The scenes of rebel fighters celebrating the fall of Syrian dictator Bashar Al-Asad immediately brought to mind similar scenes from Iran, Tunisia, Egypt, Yemen, Sudan, Libya, and Afghanistan where other seemingly well-entrenched regimes fell with surprising ease. This volatility is due to the prevalence of authoritarian regimes throughout the Muslim world, which has led to the creation of weak and unstable states prone to sudden and spectacular demises. Syria is just the latest Muslim nation to dramatically suffer the consequences of the systemic weaknesses that have destabilized Muslim societies for centuries.
To break this cycle, Syria’s new rulers will need to build a government that unites and empowers their people instead of trying to control or oppress them. To that end, it may be worthwhile to consider why the revolutions mentioned above all failed.
Some may disagree with characterizing events in Iran and Afghanistan as a failure since the Ayatollahs and Taliban still reign but their refusal to deliver on their promises of freedom and justice for their people warrants the description. In fact, the repressive police states created by Iranian and Afghan clerics to ensure their rule are perhaps the greatest failures among those listed. As such, they provide the most valuable lessons of the bunch. Their oppression has needlessly destroyed the lives of countless innocents while simultaneously making their nations too weak to effectively resist the imperial powers who have been trying to control the Muslim world for centuries.

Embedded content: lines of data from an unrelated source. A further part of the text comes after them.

(* ===== verification/Reduce.v ===== *)
(** * Modular reduction ([src/src/mldsa87/reduce.c])

    Montgomery and centred reduction modulo [q = Q_CONST] on machine integers,
    with the congruences and the ranges every caller relies on. *)
From S2P Require Import Prelude CInt Constants.

Definition montgomery_reduce (a : Z) : Z :=
  let t := s32 (s64 (s32 a * Q_INV)) in
  s32 (Z.shiftr (s64 (a - s64 (t * Q_CONST))) 32).

Definition reduce_32 (a : Z) : Z :=
  let t := Z.shiftr (s32 (a + s32 (Z.shiftl 1 22))) 23 in
  s32 (a - s32 (t * Q_CONST)).

Definition c_addq (a : Z) : Z :=
  s32 (a + Z.land (Z.shiftr a 31) Q_CONST).

(** ** Congruence modulo q *)
Definition eqmq (x y : Z) : Prop := (Q_CONST | x - y).
Infix "≡q" := eqmq (at level 70, no associativity).

#[export] Instance eqmq_equivalence : Equivalence eqmq.
Proof.
  split; unfold eqmq.
  - intros x. rewrite Z.sub_diag. apply Z.divide_0_r.
  - intros x y [k H]. exists (- k). lia.
  - intros x y z [k H] [j G]. exists (k + j). lia.
Qed.
#[export] Instance eqmq_add : Proper (eqmq ==> eqmq ==> eqmq) Z.add.
Proof. intros x y [k H] z t [j G]. exists (k + j). lia. Qed.
#[export] Instance eqmq_sub : Proper (eqmq ==> eqmq ==> eqmq) Z.sub.
Proof. intros x y [k H] z t [j G]. exists (k - j). lia. Qed.
#[export] Instance eqmq_opp : Proper (eqmq ==> eqmq) Z.opp.
Proof. intros x y [k H]. exists (- k). lia. Qed.
#[export] Instance eqmq_mul : Proper (eqmq ==> eqmq ==> eqmq) Z.mul.
Proof. intros x y [k H] z t [j G]. exists (k * z + y * j). nia. Qed.

(** Equal as integers, by the ring laws. *)
Ltac qring := apply eq_subrelation; [typeclasses eauto|ring].

#[export] Instance eqmq_dec x y : Decision (x ≡q y).
Proof.
  refine (cast_if (decide ((x - y) mod Q_CONST = 0))); unfold eqmq, Q_CONST in *;
    abstract (rewrite <- Z.mod_divide by lia; done).
Defined.

(** Congruent representatives within one period are equal. *)
Lemma eqmq_unique x y : x ≡q y -> - Q_CONST < x - y < Q_CONST -> x = y.
Proof. unfold eqmq, Q_CONST. intros [k H] Hr. assert (k = 0) by lia. lia. Qed.

(** 2^32 is a unit modulo q, with inverse [RINV]. *)
Definition R32 : Z := 4294967296.
Definition RINV : Z := 8265825.
Lemma RINV_R32 : RINV * R32 ≡q 1.
Proof. exists 4236238847. vm_compute. reflexivity. Qed.

Lemma R32_cancel x y : x * R32 ≡q y * R32 -> x ≡q y.
Proof.
  intros H. assert (Hx : x * R32 * RINV ≡q y * R32 * RINV) by by rewrite H.
  rewrite <- !Z.mul_assoc, (Z.mul_comm R32), !RINV_R32, !Z.mul_1_r in Hx. done.
Qed.

(** ** Montgomery reduction *)
Lemma Q_INV_inverse x : exists k, s32 (s64 (s32 x * Q_INV)) * Q_CONST = x + k * R32.
Proof.
  destruct (s32_cong x) as [k1 H1].
  rewrite s64_id by (pose proof (s32_range x); unfold Q_INV; lia).
  destruct (s32_cong (s32 x * Q_INV)) as [k2 H2]. rewrite H2, H1.
  unfold Q_INV, Q_CONST, R32. exists (k1 + 114592 * (x + k1 * 4294967296) + k2 * 8380417). lia.
Qed.

Lemma montgomery_reduce_exact a :
  - (2147483648 * Q_CONST) <= a < 2147483648 * Q_CONST ->
  exists t, -2147483648 <= t < 2147483648 /\
    montgomery_reduce a * R32 = a - t * Q_CONST /\
    - Q_CONST < montgomery_reduce a < Q_CONST.
Proof.
  intros Ha. pose proof (s32_range (s64 (s32 a * Q_INV))) as Ht.
  destruct (Q_INV_inverse a) as [k Hk].
  exists (s32 (s64 (s32 a * Q_INV))). split; [done|].
  unfold montgomery_reduce. set (t := s32 (s64 (s32 a * Q_INV))) in *.
  unfold Q_CONST, R32 in *.
  rewrite (s64_id (t * 8380417)) by lia. rewrite s64_id by lia.
  replace (a - t * 8380417) with ((- k) * 4294967296) by lia.
  shifts. rewrite Z.div_mul by lia. rewrite s32_id by lia. lia.
Qed.

(** C35. Montgomery reduction divides by 2^32 modulo q, with a result in (-q, q), on
    the whole range a product of an [int32_t] and a coefficient below q in
    absolute value can take. *)
Theorem montgomery_reduce_correct (a : Z)
  (Ha : - (2147483648 * Q_CONST) <= a < 2147483648 * Q_CONST) :
  montgomery_reduce a * R32 ≡q a /\ - Q_CONST < montgomery_reduce a < Q_CONST.
Proof.
  destruct (montgomery_reduce_exact a Ha) as (t & _ & Heq & Hr). split; [|done].
  exists (- t). lia.
Qed.

Lemma montgomery_reduce_correct_witness :
  montgomery_reduce (25847 * 8380416) * R32 ≡q 25847 * 8380416 /\
  - Q_CONST < montgomery_reduce (25847 * 8380416) < Q_CONST.
Proof. apply montgomery_reduce_correct. vm_compute. split; congruence. Defined.

(** ** Centred and conditional reduction *)
Lemma reduce_32_eq a :
  -2147483648 <= a < 2147483648 - 4194304 ->
  reduce_32 a = a - (a + 4194304) / 8388608 * Q_CONST.
Proof.
  intros Ha. unfold reduce_32, Q_CONST. change (s32 (Z.shiftl 1 22)) with 4194304.
  rewrite (s32_id (a + 4194304)) by lia. shifts.
  assert (-256 <= (a + 4194304) / 8388608 <= 255) by dlia.
  rewrite (s32_id (_ * 8380417)) by lia. apply s32_id. dlia.
Qed.

Lemma reduce_32_correct a :
  -2147483648 <= a < 2147483648 - 4194304 ->
  reduce_32 a ≡q a /\ -6283009 <= reduce_32 a <= 6283008.
Proof.
  intros Ha. rewrite reduce_32_eq by done. unfold Q_CONST. split; [|dlia].
  exists (- ((a + 4194304) / 8388608)). unfold Q_CONST. lia.
Qed.

Lemma c_addq_eq a :
  -2147483648 <= a < 2147483648 -> c_addq a = if decide (a < 0) then a + Q_CONST else a.
Proof.
  intros Ha. unfold c_addq. rewrite sar31_mask by done.
  case_decide; rewrite s32_id; unfold Q_CONST; lia.
Qed.

Lemma c_addq_cong a : -2147483648 <= a < 2147483648 -> c_addq a ≡q a.
Proof.
  intros Ha. rewrite c_addq_eq by done. case_decide; [|done].
  exists 1. lia.
Qed.

(** [c_addq] brings every centred value to the
    canonical representative in [0, q). *)
Lemma c_addq_canonical a : - Q_CONST < a < Q_CONST -> c_addq a = a mod Q_CONST.
Proof.
  unfold Q_CONST. intros Ha. rewrite c_addq_eq by lia. unfold Q_CONST.
  case_decide.
  - apply (Z.mod_unique _ _ (-1)); lia.
  - by rewrite Z.mod_small by lia.
Qed.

If Iran’s and Afghanistan’s revolutionaries were serious about finally freeing themselves from their neo-colonial chains, they would have embraced democracy, the rule of law, and freedom of expression. As the author has argued many times, doing so is the most logical way to stimulate the economic and technological development needed to build powerful militaries in the modern age. Instead of taking these long overdue steps, the Ayatollahs and the Taliban wasted a rare opportunity for real change by replacing their old dictatorships with more vicious ones.
The people of Yemen, Libya, and Sudan never got the chance to create their own governments because the rulers of Saudi Arabia and the UAE flooded their countries with weapons as part of their plan to sabotage their revolutions. Their machinations also played a pivotal role in the coups that toppled Tunisia’s and Egypt’s short lived democratic experiments. These monarchies are agents of chaos that consistently use their money to prop up authoritarian allies and stamp out any trace of democracy in the region.
In addition to learning from the mistakes of their fellow revolutionaries and protecting themselves from the toxic policies of the Gulf monarchies, Syria’s new rulers will need to navigate a complicated web of actors and competing interests. Chief among them: Turkey’s desire to begin repatriating refugees and counter the Kurds, Iran’s need to maintain its communications and supply routes to Lebanon, and the Kurds who have long desired their own state. They will also need to deal with the territorial ambitions and hegemonic policies of apartheid Israel and its trigger-happy American allies who happen to have a small force of roughly 2,000 troops in the country.
The degree to which they successfully deal with these issues will largely depend on whether they have truly repudiated the unhinged views of groups like Al-Qaeda and their ideological offshoots in ISIS. Abandoning their toxic ideology and embracing democracy is the only way to unite Syria’s diverse people, which is, in turn, the only way to develop the strength to stand up to the many foreign powers trying to control them.
The signs so far have been encouraging, but it is still too early to tell which path they will take. The Taliban played a good game with western media too only to impose a vicious form of gender apartheid on Afghan women while cracking down on non-Pashtun minorities. The real test will come over the next few months and years. As they consolidate power, their actions will reveal their true character and beliefs. If they enact inclusive policies designed to let their people thrive, they can turn Syria into a bridge that connects the region’s Arabs, Turks, Persians, Kurds, Druze, Sunnis, and Shiites, laying the groundwork for greater cooperation between all of them.
Come what may, one thing is certain – Syria is better off without Asad. He was a butcher and a tyrant who deserves a far worse punishment than exile in Russia. If Syria’s new rulers show the same disregard for their people, their country will remain mired in conflict, and they will inevitably suffer a similar fate.